As you know, I’m a huge admirer of Winston Churchill. I believe that he and Abraham Lincoln both best represent the true definition, the essence, of what constitutes leadership. Over the holidays, I went to see Darkest Hour, the movie depicting Churchill’s election as Prime Minister, and arguably one of Britain’s bleakest moments as the initial stages of World War II were unfolding. I was struck by Churchill’s resolve and conviction to chart a course for his country that at the time was not in political favor with his fellow members of Parliament. In fact, his predecessor, Neville Chamberlain, quietly tried to derail it from his backbench position. Churchill’s adversaries wanted their Prime Minister to “manage” the political landscape. Fortunately for the British, and the free world, Churchill chose a different path; leadership was his course of action through these iniquitous times.
Trying to “manage” events in the early 1940’s as they unfolded, as Chamberlain and other politicians wanted him to do, would have been disastrous. Managers, like Chamberlain, and later defined by Drucker, “do things the right way.” Good intentions perhaps, but not always a passageway to success. They often follow what they believe to be the path of least resistance. Leaders do what’s right.
Managers, like Chamberlain, and later defined by Drucker, “do things the right way.” Good intentions perhaps, but not always a passageway to success.
Churchill could clearly see a different horizon than his peers. He didn’t succumb to the herd mentality, nor pressure to follow the crowd and conventional wisdom. Capitulating to those who felt an attempted negotiated agreement with Hitler was the corridor to freedom would have resulted in a very different world than we know today. A master of the English language, and person of classic British humor, Churchill declared to his critics, “You can’t reason with a tiger when your head is in his mouth!” Leadership is what gave him that perspective and the tenacity to utter those words to his critics.
Our world today is in desperate need for leadership — business and political. I’ll touch base upon the former and leave the latter for another time. We in business are constantly confronted with situations requiring us to know when to lead and when to manage. Margins are getting squeezed, competition is intensifying, traditional models are being disrupted and stakeholders are demanding more for less.

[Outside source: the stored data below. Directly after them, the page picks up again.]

Section CheckFacts.
Context {Shape : Type} `{EqDecision Shape}.
Variable _rule : list Shape -> exc Shape.

Local Abbreviation out_of_bounds := (ValueError "Integers out of bounds.").

(** X10.  [check_involution_rule] returns [True] exactly when applying
    [local_rule] twice gives the sequence back at every interior
    position. *)
Theorem check_involution_rule_decides (s : list Shape) :
  check_involution_rule _rule s = Ok true <->
  forall i, interior s i ->
            (t ← local_rule _rule s i; local_rule _rule t i) = Ok s.
Proof.
  unfold check_involution_rule.
  change (fun ok : bool => Ok ok) with (@Ok bool). rewrite bind_ret.
  rewrite for_each_check_true. unfold range, interior. split.
  - intros H i Hi. specialize (H (i - 1)).
    replace (i - 1 + 1) with i in H by lia.
    assert (i - 1 ∈ seqZ 0 (size s - 2 - 0)) as Hin
      by (apply elem_of_seqZ; lia).
    apply H in Hin. apply bind_Ok_inv in Hin as (a & Ha & Hin).
    apply bind_Ok_inv in Hin as (b & Hb & [= Hd]).
    apply bool_decide_eq_true_1 in Hd. subst b. now rewrite Ha, bind_Ok.
  - intros H i Hi. apply elem_of_seqZ in Hi.
    assert (0 < i + 1 < size s - 1) as Hint by lia.
    apply H in Hint. apply bind_Ok_inv in Hint as (a & Ha & Hb).
    rewrite Ha, bind_Ok, Hb, bind_Ok. now rewrite bool_decide_eq_true_2.
Qed.

(** X11.  [check_involution_cactus] returns [True] exactly when applying
    [cactus(1, j)] twice gives the sequence back for every
    [2 <= j < size]. *)
Theorem check_involution_cactus_decides (s : list Shape) :
  check_involution_cactus _rule s = Ok true <->
  forall j, 2 <= j < size s ->
            (t ← cactus _rule s 1 j; cactus _rule t 1 j) = Ok s.
Proof.
  unfold check_involution_cactus. rewrite mapM_forallb_true.
  unfold range. split.
  - intros H j Hj.
    assert (j ∈ seqZ 2 (size s - 2)) as Hin by (apply elem_of_seqZ; lia).
    apply H in Hin. apply bind_Ok_inv in Hin as (a & Ha & Hin).
    apply bind_Ok_inv in Hin as (b & Hb & [= Hd]).
    apply bool_decide_eq_true_1 in Hd. subst b. now rewrite Ha, bind_Ok.
  - intros H j Hj. apply elem_of_seqZ in Hj.
    assert (2 <= j < size s) as Hint by lia.
    apply H in Hint. apply bind_Ok_inv in Hint as (a & Ha & Hb).
    rewrite Ha, bind_Ok, Hb, bind_Ok. now rewrite bool_decide_eq_true_2.
Qed.

Lemma combinations_short {A : Type} (l : list A) :
  forall r : nat, (length l < r)%nat -> combinations l r = [].
Proof.
  induction l as [|x l IH]; intros r Hr.
  - destruct r; [simpl in Hr; lia | reflexivity].
  - destruct r as [|r]; [lia|]. simpl in Hr. cbn [combinations].
    rewrite (IH r), (IH (S r)) by lia. reflexivity.
Qed.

I challenge myself daily to remain focused on leadership for therein lies the valley beyond the forest of success (intrinsic and extrinsic rewards). Leading a for-profit business, or a trade association today, is a 24/7 test of our resolve to see the forest despite the trees. The temptations to “sweat the small stuff” are habitual, and come from all directions. We as business leaders, however, must seek success not through a narrow lens, but rather a global visionary perspective. Our world is changing at a pace never seen before in history. Consolidations, technological breakthroughs, disruptions, changing demographics, IoT, and much more are dramatically reshaping and redefining the tree line. Our forests are no longer what we knew them to be. The young saplings of birch, maple, and hemlocks that we once climbed have now been overtaken with gigantic and mature redwoods, various oaks, and hickory. Managers struggle to see the forest because of this growth of new trees. The disruption within the forest we knew sometimes paralyses decision making and prevents risk taking. Leaders identify the valleys beyond, they see business opportunities based upon what they can imagine not constrained by the world they know. Success rests upon the proper balance between managers’ focus on costs and leaders’ passion for profitable revenue growth. Some business models may be tweaked, many others, however are going to require visionary leadership much like Churchill’s.
The late Father Theodore M. Hesburgh, former president of The University of Notre Dame, and Churchillian in his own way, said it another way, “The very essence of leadership is that you have to have vision. You can’t blow an uncertain trumpet.” The trumpet is arguably the strongest, most agile and versatile in the orchestra. Bad notes are easily heard, and fanfare is a thing of beauty. Hopefully, leaders sound like Handel’s Water Music and their clarion call is certain and true.